To do → Among the entries, which lines carry the string "aggs"? Copy each of them.

Stored data entries →
(* ===== verification/Oracle.v ===== *)
(** * The reference engine ([schweep-oracle]: engine.rs, aggregate.rs, live_errors.rs, error.rs)

    The oracle keeps the whole log of deltas and recomputes every answer from
    scratch.  It is what the incremental engine is compared with (I-1). *)

From Stdlib Require Import ZArith Lia.
From stdpp Require Import base list strings.
From S2P Require Import Prelude BTree ZAlg Value ZSet Plan Bind Linear Aggregate.

(** [NegativeIntegral] carries the row itself where the source carries its
    rendering. *)
Inductive OracleError :=
| OrPlan (e : PlanError)
| OrZSet (e : ZSetError)
| DuplicateTable (table : string)
| NegativeIntegral (table : string) (row : Row) (w : Z) (epoch : nat)
| EpochOutOfRange (requested sealed : nat)
| OrJoinWeightOverflow
| NegativeIntermediate (stage : string) (w : Z).

Definition unknown_table (n : string) : OracleError := OrPlan (UnknownTable n).

(** ** Live errors *)

Record LiveErrors := mkLive { by_message : btree string PlanError }.

Definition live_new : LiveErrors := mkLive bt_empty.

Definition record (l : LiveErrors) (e : PlanError) : result OracleError LiveErrors :=
  match evaluation_message e with
  | None => Err (OrPlan e)
  | Some m => Ok (mkLive (bt_insert m e (by_message l)))
  end.

Definition least (l : LiveErrors) : option PlanError :=
  match by_message l with [] => None | (_, e) :: _ => Some e end.

(** ** The log *)

Record Oracle := mkOracle { o_catalog : Catalog; o_log : list EpochDeltas }.

Definition insert_table (c : Catalog) (t : string * Schema) : result OracleError Catalog :=
  let? checked := map_err OrZSet (new_table (fields t.2)) in
  match bt_get t.1 c with
  | Some _ => Err (DuplicateTable t.1)
  | None => Ok (bt_insert t.1 checked c)
  end.

Definition Oracle_new (tables : list (string * Schema)) : result OracleError Oracle :=
  let? c := try_fold insert_table bt_empty tables in
  Ok (mkOracle c []).

Definition sealed_epoch (o : Oracle) : nat := length (o_log o).

(** One addition to a checked sum per row. *)
Definition add_checked (what : string) (m : btree Row Z) (e : Row * Z) : result OracleError (btree Row Z) :=
  let? w := ok_or (checked_add (default 0 (bt_get e.1 m)) e.2) (OrZSet (WeightOverflow what)) in
  Ok (bt_insert e.1 w m).

Definition check_non_negative (table : string) (epoch : nat) (out : Entries) (e : Row * Z)
    : result OracleError Entries :=
  if e.2 <? 0 then Err (NegativeIntegral table e.1 e.2 epoch)
  else if negb (e.2 =? 0) then Ok (out ++ [e]) else Ok out.

Definition contents_at (o : Oracle) (table : string) (epoch : nat) : result OracleError Entries :=
  match bt_get table (o_catalog o) with
  | None => Err (unknown_table table)
  | Some _ =>
      if (sealed_epoch o <? epoch)%nat then Err (EpochOutOfRange epoch (sealed_epoch o))
      else
        let? integral := try_fold (add_checked "integrating a table's deltas") bt_empty
          (flat_map (fun d => entries_for d table) (take epoch (o_log o))) in
        try_fold (check_non_negative table epoch) [] integral
  end.

Definition contents_batch_at (o : Oracle) (table : string) (epoch : nat) : result OracleError ZSetBatch :=
  let? schema := ok_or (bt_get table (o_catalog o)) (unknown_table table) in
  let? es := contents_at o table epoch in
  map_err OrZSet (from_entries schema es).

(** Validation of one epoch's rows against their table. *)
Definition check_row (schema : Schema) (e : Row * Z) : result OracleError unit :=
  if negb (length e.1 =? schema_len schema)%nat then
    Err (OrZSet (ArityMismatch (schema_len schema) (length e.1)))
  else try_for (fun p => map_err OrZSet (check_value schema p.1 p.2)) (imap (fun i v => (i, v)) e.1).

Definition check_table (c : Catalog) (t : string * Entries) : result OracleError unit :=
  let? schema := ok_or (bt_get t.1 c) (unknown_table t.1) in
  try_for (check_row schema) t.2.

(** The epoch stays in the log even when its contents are refused. *)
Definition seal_epoch (o : Oracle) (d : EpochDeltas) : Oracle * result OracleError nat :=
  match try_for (check_table (o_catalog o)) (tables d) with
  | Err e => (o, Err e)
  | Ok _ =>
      let o' := mkOracle (o_catalog o) (o_log o ++ [d]) in
      let epoch := sealed_epoch o' in
      (o', check? try_for (fun n => check? contents_at o' n epoch in Ok tt) (bt_keys (o_catalog o')) in
           Ok epoch)
  end.

(** ** Evaluation *)

Record Relation := mkRelation { rel_schema : Schema; rel_entries : Entries }.

Definition oracle_consolidate (es : Entries) : result OracleError Entries :=
  let? merged := try_fold (add_checked "consolidating an intermediate relation") bt_empty es in
  Ok (List.filter (fun e => negb (e.2 =? 0)) merged).

Fixpoint keys_match (l r : Row) (ixs : list (nat * nat)) : result OracleError bool :=
  match ixs with
  | [] => Ok true
  | (li, ri) :: ixs' =>
      let? lv := ok_or (row_get l li) (NegativeIntermediate "join key lookup" 0) in
      let? rv := ok_or (row_get r ri) (NegativeIntermediate "join key lookup" 0) in
      if is_null lv || is_null rv || negb (cmp_eqb lv rv) then Ok false else keys_match l r ixs'
  end.

Definition key_index (ls rs : Schema) (p : string * string) : result OracleError (nat * nat) :=
  let? li := ok_or (schema_index_of ls p.1) (OrPlan (PUnknownColumn p.1 (schema_to_string ls))) in
  let? ri := ok_or (schema_index_of rs p.2) (OrPlan (PUnknownColumn p.2 (schema_to_string rs))) in
  Ok (li, ri).

(** One pair of the nested loop. *)
Definition join_pair (ixs : list (nat * nat)) (out : Entries) (p : (Row * Z) * (Row * Z))
    : result OracleError Entries :=
  let '((l, lw), (r, rw)) := p in
  let? matched := keys_match l r ixs in
  if negb matched then Ok out
  else let? w := ok_or (checked_mul lw rw) OrJoinWeightOverflow in Ok (out ++ [(l ++ r, w)]).

Fixpoint eval_source (o : Oracle) (s : Source) (epoch : nat) : result OracleError Relation :=
  match s with
  | Scan table alias =>
      let? schema := ok_or (bt_get table (o_catalog o)) (unknown_table table) in
      let? qualified := map_err OrZSet (Schema_new (map (qualify alias) (fields schema))) in
      let? es := contents_at o table epoch in
      Ok (mkRelation qualified es)
  | SJoin l r on =>
      match on with
      | [] => Err (OrPlan CrossJoinNotSupported)
      | _ =>
          let? lr := eval_source o l epoch in
          let? rr := eval_source o r epoch in
          let? ixs := try_map (key_index (rel_schema lr) (rel_schema rr)) on in
          let? schema := map_err OrZSet (Schema_new (fields (rel_schema lr) ++ fields (rel_schema rr))) in
          let? es := try_fold (join_pair ixs) []
            (flat_map (fun a => map (fun b => (a, b)) (rel_entries rr)) (rel_entries lr)) in
          Ok (mkRelation schema es)
      end
  end.

(** ** Aggregates *)

(** A checked count of the members a predicate keeps. *)
Fixpoint count_members (f : Row -> result OracleError bool) (name : string) (total : Z) (members : Entries)
    : result OracleError Z :=
  match members with
  | [] => Ok total
  | (row, w) :: ms =>
      let? keep := f row in
      if keep then
        let? t := ok_or (checked_add total w) (OrPlan (AggregateOverflow name)) in
        count_members f name t ms
      else count_members f name total ms
  end.

(** The loop of [sum_and_count]: sum, count and whether any value was seen. *)
Definition sum_body (arg : Expr) (scope : Schema) (func : string) (acc : Z * Z * bool) (e : Row * Z)
    : result OracleError (Z * Z * bool) :=
  let '(sum, count, any) := acc in
  let overflow := OrPlan (AggregateOverflow func) in
  let? v := map_err OrPlan (eval arg e.1 scope) in
  match v with
  | VNull => Ok (sum, count, any)
  | VInt x =>
      let? term := ok_or (checked_i128 (e.2 * x)) overflow in
      let? sum' := ok_or (checked_i128 (sum + term)) overflow in
      let? count' := ok_or (checked_add count e.2) overflow in
      Ok (sum', count', true)
  | other => Err (OrPlan (AggregateTypeUnsupported func (default Int64 (data_type other))))
  end.

Definition sum_and_count (arg : Expr) (members : Entries) (scope : Schema) (func : string)
    : result OracleError (option (Z * Z)) :=
  let? '(sum, count, any) := try_fold (sum_body arg scope func) (0, 0, false) members in
  if negb any then Ok None
  else if in_i64 sum then Ok (Some (sum, count)) else Err (OrPlan (AggregateOverflow func)).

(** One member's effect on the extremum; [better] is [<] for [MIN]. *)
Definition extremum_body (arg : Expr) (scope : Schema) (better : Value -> Value -> bool)
    (best : option Value) (e : Row * Z) : result OracleError (option Value) :=
  if e.2 <? 1 then Ok best
  else
    let? v := map_err OrPlan (eval arg e.1 scope) in
    if is_null v then Ok best
    else Ok (Some (match best with
                   | None => v
                   | Some current => if better v current then v else current
                   end)).

Definition extremum_of (arg : Expr) (members : Entries) (scope : Schema) (better : Value -> Value -> bool)
    : result OracleError Value :=
  let? best := try_fold (extremum_body arg scope better) None members in
  Ok (default VNull best).

Definition evaluate (func : AggFunc) (members : Entries) (scope : Schema) : result OracleError Value :=
  let name := agg_name func in
  match func with
  | CountStar => map_ok VInt (count_members (fun _ => Ok true) name 0 members)
  | Count arg =>
      map_ok VInt (count_members (fun row =>
        let? v := map_err OrPlan (eval arg row scope) in Ok (negb (is_null v))) name 0 members)
  | Sum arg =>
      let? r := sum_and_count arg members scope name in
      match r with None => Ok VNull | Some (sum, _) => Ok (VInt sum) end
  | Avg arg =>
      let? r := sum_and_count arg members scope name in
      match r with None => Ok VNull | Some (sum, count) => Ok (VFloat (avg_bits sum count)) end
  | Min arg => extremum_of arg members scope (fun a b => match cmp a b with Lt => true | _ => false end)
  | Max arg => extremum_of arg members scope (fun a b => match cmp a b with Gt => true | _ => false end)
  end.

(** ** Grouping *)

(** The key of a row: its values, or the error that was recorded. *)
Fixpoint group_values (ks : list (Named Expr)) (row : Row) (scope : Schema) (key : list Value)
    (live : LiveErrors) : result OracleError (option (list Value) * LiveErrors) :=
  match ks with
  | [] => Ok (Some key, live)
  | k :: ks' =>
      match eval (value k) row scope with
      | Ok v => group_values ks' row scope (key ++ [v]) live
      | Err e => let? live' := record live e in Ok (None, live')
      end
  end.

Definition group_row (ks : list (Named Expr)) (scope : Schema)
    (acc : btree (list Value) Entries * LiveErrors) (e : Row * Z)
    : result OracleError (btree (list Value) Entries * LiveErrors) :=
  let '(grps, live) := acc in
  if e.2 <? 0 then Err (NegativeIntermediate "GROUP BY input" e.2)
  else
    let? '(key, live') := group_values ks e.1 scope [] live in
    match key with
    | None => Ok (grps, live')
    | Some k => Ok (bt_update k [] (fun ms => ms ++ [e]) grps, live')
    end.

(** The aggregates of one group; [None] when one raised. *)
Fixpoint group_aggregates (aggs : list (Named AggFunc)) (members : Entries) (scope : Schema)
    (values : Row) (live : LiveErrors) : result OracleError (option Row * LiveErrors) :=
  match aggs with
  | [] => Ok (Some values, live)
  | agg :: aggs' =>
      match evaluate (value agg) members scope with
      | Ok v => group_aggregates aggs' members scope (values ++ [v]) live
      | Err (OrPlan e) =>
          if is_evaluation_error e then let? live' := record live e in Ok (None, live')
          else Err (OrPlan e)
      | Err other => Err other
      end
  end.

Definition group_emit (g : GroupBy) (scope : Schema) (acc : Entries * LiveErrors)
    (p : list Value * Entries) : result OracleError (Entries * LiveErrors) :=
  let '(out, live) := acc in
  let '(key, members) := p in
  let? total := count_members (fun _ => Ok true) "GROUP BY" 0 members in
  if (total <=? 0) && negb (match keys g with [] => true | _ => false end) then Ok (out, live)
  else
    let? '(row, live') := group_aggregates (aggregates g) members scope key live in
    match row with
    | None => Ok (out, live')
    | Some r => Ok (out ++ [(r, 1)], live')
    end.

Definition eval_group_by (g : GroupBy) (input : Relation) (output : Schema) (live : LiveErrors)
    : result OracleError (Relation * LiveErrors) :=
  let init := match keys g with [] => bt_insert [] [] bt_empty | _ => bt_empty end in
  let? '(grps, live) := try_fold (group_row (keys g) (rel_schema input)) (init, live) (rel_entries input) in
  let? '(es, live) := try_fold (group_emit g (rel_schema input)) ([], live) grps in
  Ok (mkRelation output es, live).

(** ** Answers *)

(** [WHERE] and [HAVING]. *)
Definition where_body (p : Expr) (scope : Schema) (acc : Entries * LiveErrors) (e : Row * Z)
    : result OracleError (Entries * LiveErrors) :=
  let '(kept, live) := acc in
  match is_true p e.1 scope with
  | Ok true => Ok (kept ++ [e], live)
  | Ok false => Ok (kept, live)
  | Err x => let? live' := record live x in Ok (kept, live')
  end.

Definition where_ (p : option Expr) (r : Relation) (live : LiveErrors)
    : result OracleError (Relation * LiveErrors) :=
  match p with
  | None => Ok (r, live)
  | Some p =>
      let? '(kept, live) := try_fold (where_body p (rel_schema r)) ([], live) (rel_entries r) in
      Ok (mkRelation (rel_schema r) kept, live)
  end.

Definition select_body (items : list (Named Expr)) (scope : Schema) (acc : Entries * LiveErrors)
    (e : Row * Z) : result OracleError (Entries * LiveErrors) :=
  let '(projected, live) := acc in
  let? '(row, live') := group_values items e.1 scope [] live in
  match row with
  | None => Ok (projected, live')
  | Some values => Ok (projected ++ [(values, e.2)], live')
  end.

Definition select (items : option (list (Named Expr))) (output : Schema) (r : Relation) (live : LiveErrors)
    : result OracleError (Relation * LiveErrors) :=
  match items with
  | None => Ok (r, live)
  | Some items =>
      let? '(projected, live) := try_fold (select_body items (rel_schema r)) ([], live) (rel_entries r) in
      Ok (mkRelation output projected, live)
  end.

Definition distinct_entry (e : Row * Z) : result OracleError (Row * Z) :=
  if e.2 <? 0 then Err (NegativeIntermediate "DISTINCT input" e.2) else Ok (e.1, 1).

Definition answer_at (o : Oracle) (q : Query) (epoch : nat) : result OracleError ZSetBatch :=
  if (sealed_epoch o <? epoch)%nat then Err (EpochOutOfRange epoch (sealed_epoch o))
  else
    let? bound := map_err OrPlan (bind q (o_catalog o)) in
    let? r := eval_source o (source q) epoch in
    let? '(r, live) := where_ (filter_ q) r live_new in
    let? es := oracle_consolidate (rel_entries r) in
    let r := mkRelation (rel_schema r) es in
    let? '(r, live) :=
      match group_by q with
      | None => Ok (r, live)
      | Some g =>
          let? '(r, live) := eval_group_by g r (grouped_schema bound) live in
          where_ (having g) r live
      end in
    let? '(r, live) := select (project q) (output_schema bound) r live in
    match least live with
    | Some e => Err (OrPlan e)
    | None =>
        let? es := oracle_consolidate (rel_entries r) in
        let? es := if distinct q then try_map distinct_entry es else Ok es in
        map_err OrZSet (from_entries (output_schema bound) es)
    end.

Definition canonical_answer_at (o : Oracle) (q : Query) (epoch : nat) : result OracleError Canonical :=
  let? b := answer_at o q epoch in map_err OrZSet (canonical b).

Written response →
Fixpoint group_aggregates (aggs : list (Named AggFunc)) (members : Entries) (scope : Schema)
  match aggs with
  | agg :: aggs' =>
      | Ok v => group_aggregates aggs' members scope (values ++ [v]) live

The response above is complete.